What is gluten anyway?

Gluten is a sticky protein commonly found in grains. Biggest offenders are rye, wheat and barley. It is found in most types of cereals and in many types of bread. Not all foods from the grain family contain gluten. Grains that that do not have gluten include wild rice, corn, buckwheat, millet, amaranth, quinoa, teff, soybeans and sunflower seeds. Gluten is also found in some unexpected ways as well. It is used as stabilizing agent or thickener in products like ice-cream, soy sauce and ketchup.

Gluten is highly elastic and strong, making it the core of bread dough. It is the gluten in dough which allows it to be kneaded and risen. Unfortunately, some people have adverse reactions when they eat gluten, particularly wheat gluten, which is accompanied with other compounds found naturally in wheat.

What is the problem with gluten?

Gluten sensitivity causes extensive damage to the lining of the small intestine which houses up to 70 percent of the body’s immune system.

With gluten sensitivity tissues in the immune system that produce antibodies become damaged. Antibodies are made in the human body in response to invaders. They are extremely important for killing these invaders especially in mucosal tissue such as the sinuses, eyes, mouth, respiratory tract, digestive tract and urinary tract.
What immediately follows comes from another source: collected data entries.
Lemma save_without_mapgen_writes_nothing_witness :
  let env := demo_env true in
  let w0 := demo_buffer in
  ∃ w' tr, save env true w0 = Ok tt w'
    ∧ files w' = files w0
    ∧ trace w' = trace w0 ++ tr ∧ written_files tr = []
    ∧ ∀ dir, dir ∈ dirs w' → dir ∈ dirs w0 ∨ dir = maps_dir env.
Proof.
  intros env w0. apply (save_without_mapgen_writes_nothing env true w0).
  - solve_owns.
  - reflexivity.
Defined.

Lemma save_of_an_empty_buffer_witness :
  let env := demo_env false in
  let w := demo_world [] [(1%positive, demo_tile false 3)] [] in
  save env true w
  = Ok tt (emit (EvAssureDir (maps_dir env))
                (set_dirs (union {[maps_dir env]}) w)).
Proof.
  intros env w. apply (save_of_an_empty_buffer env true w). reflexivity.
Defined.

Lemma chunk_in_order_is_read_safely_witness :
  let env := demo_env false in
  let c := Tripoint 0 1 0 in
  let path := chunk_path env tripoint_zero in
  let doc := demo_failing_chunk env in
  let w := demo_world [] [] [(path, doc)] in
  (∀ w1 : world demo_submap, returns_or_throws (deserialize doc w1))
  ∧ ∃ r w', lookup_submap env c w = Ok r w'
            ∧ (r = nullptr ∨ submaps w' !! c = Some r).
Proof.
  intros env c path doc w.
  apply (chunk_in_order_is_read_safely env c path doc w).
  - vm_compute. exact I.
  - reflexivity.
  - vm_compute. reflexivity.
Defined.
(** X14: the ledger is append-only.  After any sequence of requests the
    records that were stored are still there, unchanged and in the same
    order, at the front of the collection: no handler updates or deletes
    a record. *)
Theorem ledger_append_only reqs d :
  exists new, Transactions (serve_all reqs d) = Transactions d ++ new.
Proof.
  revert d. induction reqs as [|[env req] rest IH]; intros d; cbn.
  - exists []. rewrite app_nil_r. reflexivity.
  - destruct (serve_appends_records env req d) as [n1 H1].
    destruct (IH (snd (serve env req d))) as [n2 H2].
    exists (n1 ++ n2). rewrite H2, H1, app_assoc. reflexivity.
Qed.

Lemma same_identity_refl u : same_identity u u.
Proof. repeat split. Qed.

Lemma same_identity_trans u v w :
  same_identity u v -> same_identity v w -> same_identity u w.
Proof.
  unfold same_identity. intros (a & b & c & e & f) (a' & b' & c' & e' & f').
  repeat split; congruence.
Qed.

Lemma find_updateOne_identity f id id' l u :
  (forall v, same_identity v (f v)) ->
  find (fun v => Nat.eqb (User._id v) id) l = Some u ->
  exists u', find (fun v => Nat.eqb (User._id v) id) (updateOne id' f l)
             = Some u' /\ same_identity u u'.
Proof.
  intros Hf Hu. destruct (Nat.eq_dec id id') as [->|Hne].
  - rewrite find_updateOne_same by (intros v; apply (Hf v)).
    rewrite Hu. cbn. eauto.
  - rewrite find_updateOne_other by (auto; intros v; apply (Hf v)).
    exists u. split; [exact Hu|apply same_identity_refl].
Qed.

Lemma serve_keeps_accounts env req d id u :
  findById id d = Some u ->
  exists u', findById id (snd (serve env req d)) = Some u' /\
             same_identity u u'.
Proof.
  intros Hu.
  assert (Hsame : exists u', findById id d = Some u' /\ same_identity u u')
    by (exists u; split; [exact Hu|apply same_identity_refl]).
  assert (Hbal : forall b v, same_identity v (User.set_balance v b))
    by (intros; repeat split).
  destruct req as
    [name email password | email password | userId | userId type amount
    | senderId acc amount nm | userId]; unfold serve, handle.
  - destruct (post_signup_run env d name email password)
      as [[-> _]|(_ & _ & ->)]; [exact Hsame|].
    exists u. split; [|apply same_identity_refl].
    unfold findById in *. cbn. apply find_app_some. exact Hu.
  - rewrite post_signin_run. exact Hsame.
  - destruct (post_generate_account_run env d userId)
      as [[-> _]|(v & _ & _ & ->)]; [exact Hsame|].
    unfold findById in *. cbn. apply find_updateOne_identity; [|exact Hu].
    intros w. repeat split.
  - destruct (post_transaction_run env d userId type amount)
      as [[-> _]|(v & _ & _ & _ & ->)]; [exact Hsame|].
    unfold findById in *. cbn. apply find_updateOne_identity; [|exact Hu].
    apply Hbal.
  - destruct (post_transfer_run env d senderId acc amount nm)
      as [[-> _]|(s & t & _ & _ & _ & _ & ->)]; [exact Hsame|].
    unfold findById in *. cbn. unfold set_balance_of.
    destruct (find_updateOne_identity
                (fun w => User.set_balance w (User.balance s - amount))
                id senderId (Users d) u (Hbal _) Hu) as (u1 & H1 & S1).
    destruct (find_updateOne_identity
                (fun w => User.set_balance w (User.balance t + amount))
                id (User._id t) _ u1 (Hbal _) H1) as (u2 & H2 & S2).
    exists u2. split; [exact H2|exact (same_identity_trans _ _ _ S1 S2)].
  - rewrite get_transactions_run. exact Hsame.
Qed.
(** When the two ends of every bond are indices, the cylinders are built
    one per bond and in the order of the bonds, each between the positions
    of the two nodes its bond names. *)
Lemma bondMeshes_in_range {A} (f : A -> Node) (l : list A) (bs : list Bond) :
  forallb (bondInRange (List.length l)) bs = true ->
  exists ms,
    bondMeshes (map f l) (map (fun b => (from b, to b)) bs) = Returns ms /\
    Forall2 (fun b m => exists a1 a2,
               index l (from b) = Some a1 /\ index l (to b) = Some a2 /\
               m = BondMesh (pos (f a1)) (pos (f a2)))
            bs ms.
Proof.
  induction bs as [|b rest IH]; intro H.
  - exists []; split; [reflexivity | constructor].
  - cbn [forallb] in H.
    apply andb_true_iff in H as [Hb Hrest].
    unfold bondInRange in Hb.
    apply andb_true_iff in Hb as [Hi Hj].
    destruct (IH Hrest) as [ms [Hms Hall]].
    cbn [map bondMeshes]. unfold JS.bind, posAt.
    rewrite !index_map.
    destruct (index l (from b)) as [a1|] eqn:Ei.
    2:{ apply index_none in Ei. congruence. }
    destruct (index l (to b)) as [a2|] eqn:Ej.
    2:{ apply index_none in Ej. congruence. }
    cbn [option_map]. fold (posAt (map f l)). rewrite Hms.
    eexists; split; [reflexivity|].
    constructor; [|exact Hall].
    exists a1, a2. split; [exact Ei | split; [exact Ej | reflexivity]].
Qed.

Lemma bondMeshes_out_of_range ns conns :
  forallb (fun c => isIndex (List.length ns) (fst c) && isIndex (List.length ns) (snd c))
          conns = false ->
  bondMeshes ns conns = Throws (TypeError_read (js "undefined") (js "pos")).
Proof.
  induction conns as [|[i j] rest IH]; intro H; [discriminate|].
  cbn [forallb fst snd] in H.
  cbn [bondMeshes]. unfold JS.bind, posAt.
  destruct (index ns i) as [ni|] eqn:Ei; [|reflexivity].
  destruct (index ns j) as [nj|] eqn:Ej; [|reflexivity].
  assert (Hi : isIndex (List.length ns) i = true).
  { destruct (isIndex (List.length ns) i) eqn:E; [reflexivity|].
    apply index_none in E. congruence. }
  assert (Hj : isIndex (List.length ns) j = true).
  { destruct (isIndex (List.length ns) j) eqn:E; [reflexivity|].
    apply index_none in E. congruence. }
  rewrite Hi, Hj in H. simpl in H.
  fold (posAt ns). rewrite (IH H). reflexivity.
Qed.

Lemma forallb_ends n bs :
  forallb (fun c => isIndex n (fst c) && isIndex n (snd c))
          (map (fun b : Bond => (from b, to b)) bs)
  = forallb (bondInRange n) bs.
Proof.
  induction bs as [|b0 bs IHb]; [reflexivity|].
  simpl. rewrite IHb. reflexivity.
Qed.

(** X12.  What the 3D view renders: nothing ([null]) when there is no
    structure or no atom, whatever the bonds; with atoms, when the two ends
    of every bond are indices of the atom list, the scene is one sphere per
    atom, in the order of the atoms, each at the normalized position of its
    atom with the radius and the colour of its element, followed by one
    cylinder per bond, in the order of the bonds, each between the
    normalized positions of the two atoms its bond names; and a thrown
    [TypeError] as soon as one bond has an end that is no index. *)
Theorem scene3D_render_cases sd :
  render None = Returns None /\
  (atoms sd = [] -> render (Some sd) = Returns None) /\
  (atoms sd <> [] ->
     forallb (bondInRange (List.length (atoms sd))) (bonds sd) = true ->
     exists cylinders,
       render (Some sd)
       = Returns (Some (map (fun a => Sphere (placed sd a)
                                             (sphereRadius (a3_element a))
                                             (getAtomColor (a3_element a)))
                            (atoms sd)
                        ++ cylinders)) /\
       Forall2 (fun b m => exists a1 a2,
                  index (atoms sd) (from b) = Some a1 /\
                  index (atoms sd) (to b) = Some a2 /\
                  m = BondMesh (placed sd a1) (placed sd a2))
               (bonds sd) cylinders /\
       List.length cylinders = List.length (bonds sd)) /\
  (atoms sd <> [] ->
     forallb (bondInRange (List.length (atoms sd))) (bonds sd) = false ->
     render (Some sd) = Throws (TypeError_read (js "undefined") (js "pos"))).
Proof.
  split; [reflexivity|]. split.
  { intro H. unfold render, memo. rewrite H. reflexivity. }
  assert (Hconn : connections (memo (Some sd)) = map (fun b => (from b, to b)) (bonds sd)
                  \/ atoms sd = []).
  { unfold memo. destruct (atoms sd); [right; reflexivity | left; reflexivity]. }
  assert (Hfb : forall n,
            forallb (fun c => isIndex n (fst c) && isIndex n (snd c))
                    (map (fun b => (from b, to b)) (bonds sd))
            = forallb (bondInRange n) (bonds sd)).
  { intro n. apply forallb_ends. }
  split; intros Hne Hb; destruct Hconn as [Hconn | Hnil]; try contradiction.
  - unfold render.
    destruct (nodes (memo (Some sd))) as [|n0 ns] eqn:En.
    { exfalso. pose proof (memo_nodes_length sd) as Hl. rewrite En in Hl.
      destruct (atoms sd); [congruence | discriminate]. }
    rewrite <- En, Hconn, memo_nodes.
    destruct (bondMeshes_in_range
                (fun a => mkNode (placed sd a) (a3_element a)
                                 (getAtomColor (a3_element a)))
                (atoms sd) (bonds sd) Hb) as [ms [Hms Hall]].
    rewrite Hms. unfold JS.bind. exists ms.
    split; [rewrite map_map; reflexivity|].
    split; [exact Hall|].
    symmetry. exact (Forall2_length Hall).
  - unfold render.
    destruct (nodes (memo (Some sd))) as [|n0 ns] eqn:En.
    { exfalso. pose proof (memo_nodes_length sd) as Hl. rewrite En in Hl.
      destruct (atoms sd); [congruence | discriminate]. }
    rewrite <- En, Hconn.
    rewrite bondMeshes_out_of_range; [reflexivity|].
    rewrite Hfb, memo_nodes_length. exact Hb.
Qed.
(** * kysely-d1: the D1 dialect, driver and connection of [src/index.ts]

    A shallow embedding of the three classes of [src/index.ts]
    ([D1Dialect], [D1Driver], [D1Connection]) together with the part of
    the JavaScript run time they rely on: primitive values, IEEE-754
    binary64 numbers, the [BigInt] conversion, thrown errors, and
    [async] functions, modelled as computations over a world that
    records every call made on the remote D1 client. *)

From Stdlib Require Import ZArith Bool List Lia DecimalString.
From Stdlib Require Import Floats.SpecFloat.
From stdpp Require Import base option list strings gmap.

Local Open Scope string_scope.
Local Open Scope Z_scope.

(** ** JavaScript numbers: IEEE-754 binary64 *)

Module Number.

Definition prec : Z := 53.
Definition emax : Z := 1024.

(** A JavaScript [number] is a binary64 float. *)
Definition t : Type := spec_float.

(** The [+] operator on two numbers. *)
Definition add (x y : t) : t := SFadd prec emax x y.

(** The number written as the integer literal [z]. *)
Definition of_Z (z : Z) : t := binary_normalize prec emax z 0 false.

(** The number [m * 2^e], rounded to nearest even. *)
Definition of_dyadic (m e : Z) : t := binary_normalize prec emax m e false.

(** ECMAScript IsIntegralNumber: NaN and the infinities are not
    integral; a finite [m * 2^e] is when no fractional bit is set. *)
Definition IsIntegralNumber (x : t) : bool :=
  match x with
  | S754_zero _ => true
  | S754_infinity _ => false
  | S754_nan => false
  | S754_finite _ m e =>
      if 0 <=? e then true else (Z.pos m mod 2 ^ (- e) =? 0)
  end.

(** The mathematical value of an integral number. *)
Definition to_Z (x : t) : Z :=
  match x with
  | S754_finite s m e =>
      cond_Zopp s (if 0 <=? e then Z.pos m * 2 ^ e else Z.pos m / 2 ^ (- e))
  | _ => 0
  end.

End Number.

Abbreviation number := Number.t.

(** ** Values, errors and outcomes *)

(** The primitive values a D1 column or a bind parameter can hold. *)
Inductive value : Type :=
  | VUndefined
  | VNull
  | VBoolean (b : bool)
  | VNumber (x : number)
  | VString (s : string)
  | VBigInt (z : Z).

(** [v === undefined] and [v === null]. *)
Definition is_undefined (v : value) : bool :=
  match v with VUndefined => true | _ => false end.

Definition is_null (v : value) : bool :=
  match v with VNull => true | _ => false end.

(** Thrown values.  [JsError msg] is [new Error(msg)]; the other three
    are the errors the run time raises by itself, whose messages are
    left to the engine. *)
Inductive exn : Type :=
  | JsError (message : string)
  | JsRangeError
  | JsTypeError
  | JsSyntaxError.

(** What awaiting a promise gives: its value, or the thrown error. *)
Inductive outcome (A : Type) : Type :=
  | Ok (a : A)
  | Throw (e : exn).

Arguments Ok {A} a.
Arguments Throw {A} e.

(** A row of a result set: a JavaScript object from column names to
    values. *)
Abbreviation row := (gmap string value).

(** ** The remote D1 client *)

(** The [error] field of a D1 response, declared [error?: string]; the
    store also sends [null]. *)
Inductive error_field : Type :=
  | ErrUndefined
  | ErrNull
  | ErrString (s : string).

(** ToBoolean on the [error] field: only a non-empty string is truthy. *)
Definition truthy (e : error_field) : bool :=
  match e with
  | ErrString s => negb (String.eqb s "")
  | _ => false
  end.

(** [new Error(e)]: the message is ToString of the argument, and empty
    when the argument is [undefined]. *)
Definition new_Error (e : error_field) : exn :=
  match e with
  | ErrUndefined => JsError ""
  | ErrNull => JsError "null"
  | ErrString s => JsError s
  end.

Record D1Meta : Type := {
  rows_read : number;
  rows_written : number;
}.

(** The response of [all()].  [results] is [None] when the field is
    [undefined]. *)
Record D1Result : Type := {
  error : error_field;
  meta : D1Meta;
  results : option (list row);
}.

(** The calls made on the remote client, in the order they are made. *)
Inductive remote_call : Type :=
  | CallPrepare (query : string)
  | CallBind (args : list value)
  | CallAll.

(** The world: the log of calls on the remote client and the number of
    connection objects allocated so far. *)
Record world : Type := {
  remote_log : list remote_call;
  allocated : nat;
}.

Definition log_call (c : remote_call) (w : world) : world :=
  {| remote_log := remote_log w ++ [c]; allocated := allocated w |}.

(** ** Asynchronous computations *)

(** An [async] function awaited to completion: it reads and updates
    the world and settles with a value or a thrown error. *)
Definition M (A : Type) : Type := world -> outcome A * world.

#[export] Instance M_ret : MRet M := fun A a w => (Ok a, w).

#[export] Instance M_bind : MBind M := fun A B f m w =>
  match m w with
  | (Ok a, w') => f a w'
  | (Throw e, w') => (Throw e, w')
  end.

Definition throw {A} (e : exn) : M A := fun w => (Throw e, w).

Definition lift {A} (o : outcome A) : M A := fun w => (o, w).

(** Modelled from the spec: the D1 client of [@cloudflare/workers-types]
    is not part of the repository.  A prepared statement carries the
    SQL text and the positional parameters bound so far; the store
    itself answers [all()] with a response or a rejection that may
    depend on the statement and on everything it was asked before. *)
Record D1PreparedStatement : Type := {
  stmt_sql : string;
  stmt_params : list value;
}.

Record D1Database : Type := {
  respond : list remote_call -> D1PreparedStatement -> outcome D1Result;
}.

Module D1.

(** Modelled from the spec: [prepare(sql)] returns a bindable
    statement. *)
Definition prepare (db : D1Database) (query : string) : M D1PreparedStatement :=
  fun w => (Ok {| stmt_sql := query; stmt_params := [] |},
            log_call (CallPrepare query) w).

(** Modelled from the spec: [bind(...params)] attaches positional
    parameters. *)
Definition bind (stmt : D1PreparedStatement) (args : list value)
  : M D1PreparedStatement :=
  fun w => (Ok {| stmt_sql := stmt_sql stmt; stmt_params := args |},
            log_call (CallBind args) w).

(** Modelled from the spec: [all()] executes the statement and
    returns the response. *)
Definition all (db : D1Database) (stmt : D1PreparedStatement) : M D1Result :=
  fun w => (respond db (remote_log w) stmt, log_call CallAll w).

End D1.

(** ** Kysely's data *)

Record CompiledQuery : Type := {
  sql : string;
  parameters : list value;
}.

Record QueryResult : Type := {
  insertId : option Z;
  rows : list row;
  numAffectedRows : number;
  numUpdatedOrDeletedRows : number;
}.

Record D1DialectConfig : Type := {
  database : D1Database;
}.

(** ** Arrays and optional chaining *)

(** [a[i]] on an array: [undefined] out of range. *)
Definition array_get {A} (a : list A) (i : Z) : option A :=
  if i <? 0 then None else a !! Z.to_nat i.

(** [lastRow?.id]. *)
Definition optional_id (lastRow : option row) : value :=
  match lastRow with
  | None => VUndefined
  | Some r => default VUndefined (r !! "id")
  end.

(** [lastRow.id]: reading a property of [undefined] throws. *)
Definition member_id (lastRow : option row) : outcome value :=
  match lastRow with
  | None => Throw JsTypeError
  | Some r => Ok (default VUndefined (r !! "id"))
  end.

(** ** The [BigInt] conversion *)

(** The run time's StringToBigInt, which parses the text of an integer
    literal and has no result on any other text.  It is the engine's,
    not the repository's, and is left open. *)
Class Engine : Type := {
  StringToBigInt : string -> option Z;
}.

(** ECMAScript NumberToBigInt: a RangeError unless the number is
    integral. *)
Definition NumberToBigInt (x : number) : outcome Z :=
  if Number.IsIntegralNumber x then Ok (Number.to_Z x) else Throw JsRangeError.

(** [BigInt(v)]. *)
Definition BigInt `{Engine} (v : value) : outcome Z :=
  match v with
  | VUndefined => Throw JsTypeError
  | VNull => Throw JsTypeError
  | VBoolean b => Ok (if b then 1 else 0)
  | VNumber x => NumberToBigInt x
  | VString s =>
      match StringToBigInt s with
      | Some z => Ok z
      | None => Throw JsSyntaxError
      end
  | VBigInt z => Ok z
  end.

(** ** Async generators *)

(** The states a generator without [yield] goes through. *)
Inductive AsyncGeneratorState : Type :=
  | SuspendedStart
  | Completed.

(** A generator object whose body has no [yield]: calling the
    generator function only creates the object; the body runs on the
    first [next()]. *)
Record AsyncGenerator : Type := {
  gen_state : AsyncGeneratorState;
  gen_body : M unit;
}.

Record IteratorResult (A : Type) : Type := {
  iter_value : option A;
  iter_done : bool;
}.

Arguments iter_value {A} _.
Arguments iter_done {A} _.

(** [g.next()], awaited: the settled result, the generator afterwards,
    and the world. *)
Definition AsyncGenerator_next {A} (g : AsyncGenerator) (w : world)
  : outcome (IteratorResult A) * AsyncGenerator * world :=
  let finished := {| gen_state := Completed; gen_body := gen_body g |} in
  match gen_state g with
  | SuspendedStart =>
      match gen_body g w with
      | (Ok _, w') => (Ok {| iter_value := None; iter_done := true |}, finished, w')
      | (Throw e, w') => (Throw e, finished, w')
      end
  | Completed => (Ok {| iter_value := None; iter_done := true |}, finished, w)
  end.

(** ** The classes of [src/index.ts] *)

Module D1Connection.

(** A connection object: its identity and its private [#config]. *)
Record t : Type := new {
  id : nat;
  config : D1DialectConfig;
}.

Definition executeQuery `{Engine} (this : t) (compiledQuery : CompiledQuery)
  : M QueryResult :=
  stmt ← D1.prepare (database (config this)) (sql compiledQuery);
  stmt ← D1.bind stmt (parameters compiledQuery);
  result ← D1.all (database (config this)) stmt;
  if truthy (error result)
  then throw (new_Error (error result))
  else
    let numAffectedRows :=
      Number.add (rows_read (meta result)) (rows_written (meta result)) in
    rs ← match results result with
         | Some rs => mret rs
         | None => throw JsTypeError
         end;
    let lastRow := array_get rs (Z.of_nat (length rs) - 1) in
    insertId ←
      (if is_undefined (optional_id lastRow) || is_null (optional_id lastRow)
       then mret None
       else v ← lift (member_id lastRow);
            z ← lift (BigInt v);
            mret (Some z));
    mret {| insertId := insertId;
            rows := default [] (results result);
            numAffectedRows := numAffectedRows;
            numUpdatedOrDeletedRows := numAffectedRows |}.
And since these areas of the body are actually in direct contact to the outside world, its extremely important these areas stay well protected by our immune system. But if the tissues that produce the antibodies are destroyed, then there are not enough antibodies to help keep the invaders in check.

Following are the symptoms of health complications resulting due to gluten intolerance: Gaining fat or losing weight; malnutrition and deficiency of iron; joint pain; nervousness; inflammation over skin; headache; fatigue; anger and loss of temper; impotency; irregular menstrual cycle; abdominal cramps; slow growth of baby; and dental problems.

While this is counter-intuitive, digestive symptoms are less common symptoms of gluten sensitivity. Digestive symptoms are often accompanied by the familiar triad of excessive fatigue, depression and weight gain.

Digestive symptoms that might be seen as the symptoms of gluten sensitivity are abdominal pain, bloating, cramping, weight gain or weight loss, constipation, diarrhea, alternating constipation and diarrhea.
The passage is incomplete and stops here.